6
votes

The 6.3.6 Vectors section in the Scheme R5RS standard states the following about vectors:

Vectors are heterogenous structures whose elements are indexed by integers. A vector typically occupies less space than a list of the same length, and the average time required to access a randomly chosen element is typically less for the vector than for the list.

This description of vectors is a bit diffuse.

I'd like to know what this actually means in terms of the vector-ref and list-ref operations and their complexity. Both procedures returns the k-th element of a vector and a list. Is the vector operation O(1) and is the list operation O(n)? How are vectors different than lists? Where can I find more information about this?

Right now I'm using association lists as a data structure for storing key/value pairs for easy lookup.
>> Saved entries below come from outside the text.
(* ===== verification/BridgeTypes.v ===== *)
(** * The bridge protocol: constants, enumerations, errors and limits

    The data of [crates/bridge-protocol/src/lib.rs]: the version-1 constants,
    message kinds and their wire numbers, protocol-version ranges, peer
    identities, preservation contracts, the two families of resource limits
    ([FrameLimits] and [HandshakeLimits]) with their validation, and the error
    types of the codec.  An enumeration whose variant names occur in another
    one sits in a module of its own, so that [Decode.PayloadTooLarge] and
    [Encode.PayloadTooLarge] read as in the code. *)

From S2P Require Import Prelude Wire.

(** ** Constants *)

Definition MAGIC : list Z := lit "JMBP".
Definition PROTOCOL_VERSION : Z := 1.
Definition HEADER_LEN : Z := 36.
Definition DEFAULT_MAX_PAYLOAD_LEN : Z := 1024 * 1024.
Definition MAX_FRAME_BYTES : Z := 16 * 1024 * 1024.
Definition DEFAULT_MAX_FRAME_BYTES : Z := MAX_FRAME_BYTES.
Definition MAX_MESSAGE_BYTES : Z := MAX_FRAME_BYTES - HEADER_LEN.
Definition MAX_PROFILE_LEN : Z := 256.
Definition MAX_CAPABILITIES : Z := 256.
Definition MAX_CAPABILITY_LEN : Z := 256.
Definition MAX_METADATA_LEN : Z := 64 * 1024.
Definition MAX_ERROR_MESSAGE_LEN : Z := 4096.
Definition FLAG_CANCEL_REQUESTED : Z := 0x0001.
Definition FLAG_CANCELLED : Z := 0x0002.
Definition FLAG_PROFILE_PRESENT : Z := 0x0004.
Definition KNOWN_FLAGS : Z :=
  Z.lor (Z.lor FLAG_CANCEL_REQUESTED FLAG_CANCELLED) FLAG_PROFILE_PRESENT.
Definition ERROR_PAYLOAD_HEADER_LEN : Z := 5.
Definition ERROR_FLAG_RETRYABLE : Z := 0x01.
Definition HANDSHAKE_PAYLOAD_MAGIC : list Z := lit "JHS1".
Definition HANDSHAKE_PAYLOAD_VERSION : Z := 1.
Definition HANDSHAKE_FIXED_PAYLOAD_LEN : Z := 37.
Definition HANDSHAKE_FLAG_SELECTED_VERSION : Z := 0x01.
Definition HANDSHAKE_FLAG_PRESERVE_UNKNOWN_MESSAGES : Z := 0x02.
Definition HANDSHAKE_FLAG_PRESERVE_UNKNOWN_FIELDS : Z := 0x04.
Definition HANDSHAKE_FLAG_PRESERVE_OPAQUE_PAYLOADS : Z := 0x08.
Definition HANDSHAKE_FLAG_PRESERVE_UNKNOWN_CAPABILITIES : Z := 0x10.
Definition HANDSHAKE_KNOWN_FLAGS : Z :=
  Z.lor (Z.lor (Z.lor (Z.lor HANDSHAKE_FLAG_SELECTED_VERSION
    HANDSHAKE_FLAG_PRESERVE_UNKNOWN_MESSAGES)
    HANDSHAKE_FLAG_PRESERVE_UNKNOWN_FIELDS)
    HANDSHAKE_FLAG_PRESERVE_OPAQUE_PAYLOADS)
    HANDSHAKE_FLAG_PRESERVE_UNKNOWN_CAPABILITIES.
Definition MAX_IDENTITY_NAME_LEN : Z := 256.
Definition MAX_IDENTITY_VERSION_LEN : Z := 128.
Definition MAX_HANDSHAKE_MESSAGE_KINDS : Z := 32.
Definition MAX_HANDSHAKE_CAPABILITY_BYTES : Z := MAX_METADATA_LEN.

Definition u16_max : Z := 65535.

(** [value as u16] and [value as u32] of a [usize]. *)
Definition as_u16 (v : Z) : Z := v mod 2 ^ 16.
Definition as_u32 (v : Z) : Z := v mod 2 ^ 32.

(** [usize::checked_add]. *)
Definition usize_checked_add (a b : Z) : option Z := u64_checked_add a b.

(** [flags & !KNOWN] on an unsigned value. *)
Definition and_not (flags known : Z) : Z := Z.ldiff flags known.

(** [flags & BIT != 0]. *)
Definition has_flag (flags bit : Z) : bool := negb (Z.land flags bit =? 0).

(** ** Message kinds *)

Module Kind.
Inductive MessageKind : Type :=
| Handshake | Request | Response | Cancel | Error.

#[global] Instance MessageKind_eq_dec : EqDecision MessageKind.
Proof. solve_decision. Defined.

(** [kind as u8]. *)
Definition kind_as_u8 (kind : MessageKind) : Z :=
  match kind with
  | Handshake => 1 | Request => 2 | Response => 3 | Cancel => 4 | Error => 5
  end.

(** [MessageKind::all]. *)
Definition all_kinds : list MessageKind := [Handshake; Request; Response; Cancel; Error].
End Kind.

Module Cancel.
Inductive Cancellation : Type := None | Requested | Cancelled.

#[global] Instance Cancellation_eq_dec : EqDecision Cancellation.
Proof. solve_decision. Defined.

(** [Cancellation::is_active]. *)
Definition is_active (c : Cancellation) : bool :=
  match c with None => false | _ => true end.
End Cancel.

(** ** Deadlines: absolute Unix milliseconds, zero reserved for none *)

Definition Deadline : Type := option Z.
Definition NONE : Deadline := None.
If the keys are integers it would perhaps be better to use vectors to store the values.

2

2 Answers

4
votes

The very specific details of vector-ref and list-ref are implementation-dependent, meaning: each Scheme interpreter can implement the specification as it sees fit, so an answer for your question can not be generalized to all interpreters conforming to R5RS, it depends on the actual interpreter you're using.

But yes, in any decent implementation is a safe bet to assume that the vector-ref operation is O(1), and that the list-ref operation is probably O(n). Why? because a vector, under the hood, should be implemented using a data structure native to the implementation language, that allows O(1) access to an element given its index (say, a primitive array) - therefore making the implementation of vector-ref straightforward. Whereas lists in Lisp are created by linking cons cells, and finding an element at any given index entails traversing all the elements before it in the list - hence O(n) complexity.

As a side note - yes, using vectors would be a faster alternative than using association lists of key/value pairs, as long as the keys are integers and the number of elements to be indexed is known beforehand (a Scheme vector can not grow its size after its creation). For the general case (keys other than integers, variable size) check if your interpreter supports hash tables, or use an external library that provides them (say, SRFI 69).

1
votes

A list is constructed from cons cells. From the R5RS list section:

The objects in the car fields of successive pairs of a list are the elements of the list. For example, a two-element list is a pair whose car is the first element and whose cdr is a pair whose car is the second element and whose cdr is the empty list. The length of a list is the number of elements, which is the same as the number of pairs.

For example, the list (a b c) is equivalent to the following series of pairs: (a . (b . (c . ())))

And could be represented in memory by the following "nodes":

[p] --> [p] --> [p] --> null
 |       |       |
 |==> a  |==> b  |==> c

With each node [] containing a pointer p to the value (it's car), and another pointer to the next element (it's cdr).

This allows the list to grow to an unlimited length, but requires a ref operation to start at the front of the list and traverse k elements in order to find the requested one. As you stated, this is O(n).


By contrast, a vector is basically an array of values which could be internally represented as an array of pointers. For example, the vector #(a b c) might be represented as:

[p p p]
 | | |
 | | |==> c
 | |
 | |==> b
 |
 |==> a

Where the array [] contains a series of three pointers, and each pointer is assigned to a value in the vector. So internally you could reference the third element of the vector v using the notation v[3]. Since you do not need to traverse the previous elements, vector-ref is an O(1) operation.

The main disadvantage is that vectors are of fixed size, so if you need to add more elements than the vector can hold, you have to allocate a new vector and copy the old elements to this new vector. This can potentially be an expensive operation if your application does this on a regular basis.


There are many resources online - this article on Scheme Data Structures goes into more detail and provides some examples, although it is much more focused on lists.


All that said, if your keys are (or can become) integers and you either have a fixed number of elements or can manage with a reasonable amount of vector reallocations - for example, you load the vector at startup and then perform mostly reads - a vector may be an attractive alternative to an association list.